━━ Records for processing ━━
(* ===== verification/Value.v ===== *)
(** * Value: the value a driver hands upward and its text forms, [crates/qh-core/src/value.rs] and
    [render.rs].

    The functions append to a buffer [out], as in the source.  A float is a parameter: [Float]
    holds what the code asks of [f64] and of its formatting. *)
From S2P Require Import Prelude Bytes Text Dates.
#[local] Open Scope nat_scope.
#[local] Set Warnings "-register-all".

(** [log10().floor()] of the magnitude, [{}], [{:e}], [str::parse], and a decimal's nearest float. *)
Class Float := {
  f64 : Type;
  is_nan : f64 -> bool; is_infinite : f64 -> bool; is_sign_negative : f64 -> bool; is_zero : f64 -> bool;
  log10_floor : f64 -> Z;
  display : f64 -> bytes; display_exp : f64 -> bytes;
  parse_f64 : bytes -> option f64;
  infinity : f64; neg_infinity : f64;
  of_decimal : Z -> Z -> f64;
}.

Record IntervalValue := MkInterval { months : Z; iv_days : Z; iv_micros : Z }.

Section Values.
Context `{Float}.

Inductive Value :=
| VNull
| VBool (b : bool)
| VInt (n : Z)
| VUInt (n : Z)
| VFloat (f : f64)
| VDecimal (unscaled scale : Z)
| VText (t : bytes)
| VBytes (b : bytes)
| VTimestamp (micros : Z) (offset_secs : option Z)
| VDate (days : Z)
| VTime (micros : Z)
| VInterval (i : IntervalValue)
| VJson (t : bytes)
| VArray (items : list Value)
| VRow (items : list Value)
| VMap (entries : list (Value * Value))
| VUnknown (type_name : bytes) (text raw : option bytes).

Definition unknown (type_name text : bytes) : Value := VUnknown type_name (Some text) None.
Definition unknown_bytes (type_name raw : bytes) : Value := VUnknown type_name None (Some raw).
Definition unsupported (type_name raw : bytes) : Value :=
  if valid_utf8 raw then unknown type_name raw else unknown_bytes type_name raw.
Definition is_null (v : Value) : bool := match v with VNull => true | _ => false end.

(** ** Numbers *)

(** [format!("{number:e}").split_once('e')], the sign, and two digits at least. *)
Definition write_scientific (f : f64) (out : bytes) : bytes :=
  let rusty := display_exp f in
  match split_once (fun b => b =b 101) rusty with
  | None => out ++ rusty
  | Some (mantissa, exponent) =>
      let '(sign, digits) := match strip_prefix exponent [DASH] with
                             | Some rest => (DASH, rest)
                             | None => (43%Z, exponent)
                             end in
      out ++ mantissa ++ [101%Z; sign] ++ zeros (2 - length digits) ++ digits
  end.
Definition write_float (f : f64) (out : bytes) : bytes :=
  if is_nan f then out ++ B "nan"
  else if is_infinite f then out ++ (if is_sign_negative f then B "-inf" else B "inf")
  else if is_zero f then out ++ (if is_sign_negative f then B "-0.0" else B "0.0")
  else if negb ((-4 <=? log10_floor f) && (log10_floor f <? 16))%Z then write_scientific f out
  else let text := display f in
       out ++ text ++ (if existsb (fun b => b =b DOT) text then [] else B ".0").

Definition write_decimal (unscaled scale : Z) (out : bytes) : bytes :=
  if (scale =? 0)%Z then out ++ signed unscaled
  else
    let digits := decimal (Z.abs unscaled) in
    let scale := Z.to_nat scale in
    let out := if (unscaled <? 0)%Z then out ++ [DASH] else out in
    if length digits <=? scale then out ++ B "0." ++ zeros (scale - length digits) ++ digits
    else let split := length digits - scale in
         out ++ take split digits ++ [DOT] ++ drop split digits.

Definition hex_digit (n : Z) : Z := if (n <? 10)%Z then (48 + n)%Z else (87 + n)%Z.
Definition write_hex (b out : bytes) : bytes :=
  out ++ mjoin ((fun x => [hex_digit (x / 16); hex_digit (x mod 16)]) <$> b).
Definition hex_encode (b : bytes) : bytes := write_hex b [].

(** ** Dates and times *)

Definition write_date (days : Z) (out : bytes) : bytes :=
  let '(year, month, day) := civil_from_days days in
  out ++ pad0 4 year ++ B "-" ++ pad0 2 month ++ B "-" ++ pad0 2 day.

Definition write_time (micros : Z) (out : bytes) : bytes :=
  let negative := (micros <? 0)%Z in
  let micros := Z.abs micros in
  let seconds_of_day := (micros / 1000000)%Z in
  let fraction := (micros mod 1000000)%Z in
  let hours := (seconds_of_day / 3600)%Z in
  let minutes := (seconds_of_day mod 3600 / 60)%Z in
  let seconds := (seconds_of_day mod 60)%Z in
  let out := out ++ (if negative then B "-" else []) ++ pad0 2 hours ++ B ":" ++ pad0 2 minutes ++ B ":"
                 ++ pad0 2 seconds in
  if (fraction =? 0)%Z then out else out ++ B "." ++ pad0 6 fraction.

Definition DAY_MICROS : Z := 86400000000.
Definition write_timestamp (micros : Z) (offset_secs : option Z) (out : bytes) : bytes :=
  let local := match offset_secs with Some o => as_i64 (micros + o * 1000000) | None => micros end in
  let days := (local / DAY_MICROS)%Z in
  let within_day := (local mod DAY_MICROS)%Z in
  let out := write_time within_day (write_date (as_i32 days) out ++ [SP]) in
  match offset_secs with
  | None => out
  | Some o =>
      let sign := if (o <? 0)%Z then DASH else 43%Z in
      let o := Z.abs o in
      out ++ [sign] ++ pad0 2 (o / 3600) ++ B ":" ++ pad0 2 (o mod 3600 / 60)
  end.

(** [ is_empty] is asked of the whole buffer. *)
Definition comma (out : bytes) : bytes := match out with [] => [] | _ => out ++ B ", " end.
Definition write_interval (i : IntervalValue) (out : bytes) : bytes :=
  let unit_ n word := signed n ++ B " " ++ word ++ (if (Z.abs n =? 1)%Z then [] else B "s") in
  let out := if (months i =? 0)%Z then out else out ++ unit_ (months i) (B "month") in
  let out := if (iv_days i =? 0)%Z then out else comma out ++ unit_ (iv_days i) (B "day") in
  let negative := (iv_micros i <? 0)%Z in
  let magnitude := Z.abs (iv_micros i) in
  let seconds := (magnitude / 1000000)%Z in
  let sub_second := (magnitude mod 1000000)%Z in
  let time := decimal (seconds / 3600)%Z ++ B ":" ++ pad0 2 (seconds / 60 mod 60) ++ B ":" ++ pad0 2 (seconds mod 60)
              ++ (if (sub_second =? 0)%Z then [] else B "." ++ pad0 6 sub_second) in
  comma out ++ (if negative then [DASH] else []) ++ time.

(** ** Text *)

(** [write_text] of a value that holds no other. *)
Definition write_scalar (v : Value) (out : bytes) : bytes :=
  match v with
  | VNull | VArray _ | VRow _ | VMap _ => out
  | VBool b => out ++ (if b then B "true" else B "false")
  | VInt n => out ++ signed n
  | VUInt n => out ++ decimal n
  | VFloat f => write_float f out
  | VDecimal u s => write_decimal u s out
  | VText t | VJson t => out ++ t
  | VBytes b => write_hex b out
  | VTimestamp m o => write_timestamp m o out
  | VDate d => write_date d out
  | VTime m => write_time m out
  | VInterval i => write_interval i out
  | VUnknown _ (Some text) _ => out ++ text
  | VUnknown _ None (Some raw) => write_hex raw out
  | VUnknown _ None None => out
  end.

Definition json_escape (b : Z) : bytes :=
  if b =b DQUOTE then [BACKSLASH; DQUOTE]
  else if b =b BACKSLASH then [BACKSLASH; BACKSLASH]
  else if b =b LF then B "\n"
  else if b =b CR then B "\r"
  else if b =b 9 then B "\t"
  else if b =b 8 then B "\b"
  else if b =b 12 then B "\f"
  else if (b <? 32)%Z then B "\u00" ++ [hex_digit (b / 16); hex_digit (b mod 16)]
  else [b].
Definition write_json_string (text out : bytes) : bytes :=
  out ++ [DQUOTE] ++ mjoin (json_escape <$> text) ++ [DQUOTE].

(** The items of an array, with [item] for each. *)
Fixpoint write_items {A} (item : A -> bytes -> bytes) (first : bool) (items : list A) (out : bytes) : bytes :=
  match items with
  | [] => out
  | x :: items => write_items item false items (item x (if first then out else out ++ B ", "))
  end.
Fixpoint write_json_like (v : Value) (out : bytes) : bytes :=
  let text (k : Value) : bytes :=
    match k with VArray _ | VRow _ | VMap _ => write_json_like k [] | _ => write_scalar k [] end in
  match v with
  | VArray items | VRow items => write_items write_json_like true items (out ++ B "[") ++ B "]"
  | VMap entries =>
      write_items (fun e out => write_json_like (snd e) (write_json_string (text (fst e)) out ++ B ": ")) true entries
        (out ++ B "{") ++ B "}"
  | VNull => out ++ B "null"
  | VBool b => out ++ (if b then B "true" else B "false")
  | VInt n => out ++ signed n
  | VUInt n => out ++ decimal n
  | VFloat f => write_float f out
  | _ => write_json_string (write_scalar v []) out
  end.
Definition write_text (v : Value) (out : bytes) : bytes :=
  match v with
  | VArray _ | VRow _ | VMap _ => write_json_like v out
  | _ => write_scalar v out
  end.
Definition to_text (v : Value) : option bytes := if is_null v then None else Some (write_text v []).
End Values.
━━━
*What the task requires*: Copy the lines above exactly. Start with the line containing "Definition write_float (f", end with the line containing "if length digits", and include both.

*Answer area*:
Definition write_float (f : f64) (out : bytes) : bytes :=
  if is_nan f then out ++ B "nan"
  else if is_infinite f then out ++ (if is_sign_negative f then B "-inf" else B "inf")
  else if is_zero f then out ++ (if is_sign_negative f then B "-0.0" else B "0.0")
  else if negb ((-4 <=? log10_floor f) && (log10_floor f <? 16))%Z then write_scientific f out
  else let text := display f in
       out ++ text ++ (if existsb (fun b => b =b DOT) text then [] else B ".0").

Definition write_decimal (unscaled scale : Z) (out : bytes) : bytes :=
  if (scale =? 0)%Z then out ++ signed unscaled
  else
    let digits := decimal (Z.abs unscaled) in
    let scale := Z.to_nat scale in
    let out := if (unscaled <? 0)%Z then out ++ [DASH] else out in
    if length digits <=? scale then out ++ B "0." ++ zeros (scale - length digits) ++ digits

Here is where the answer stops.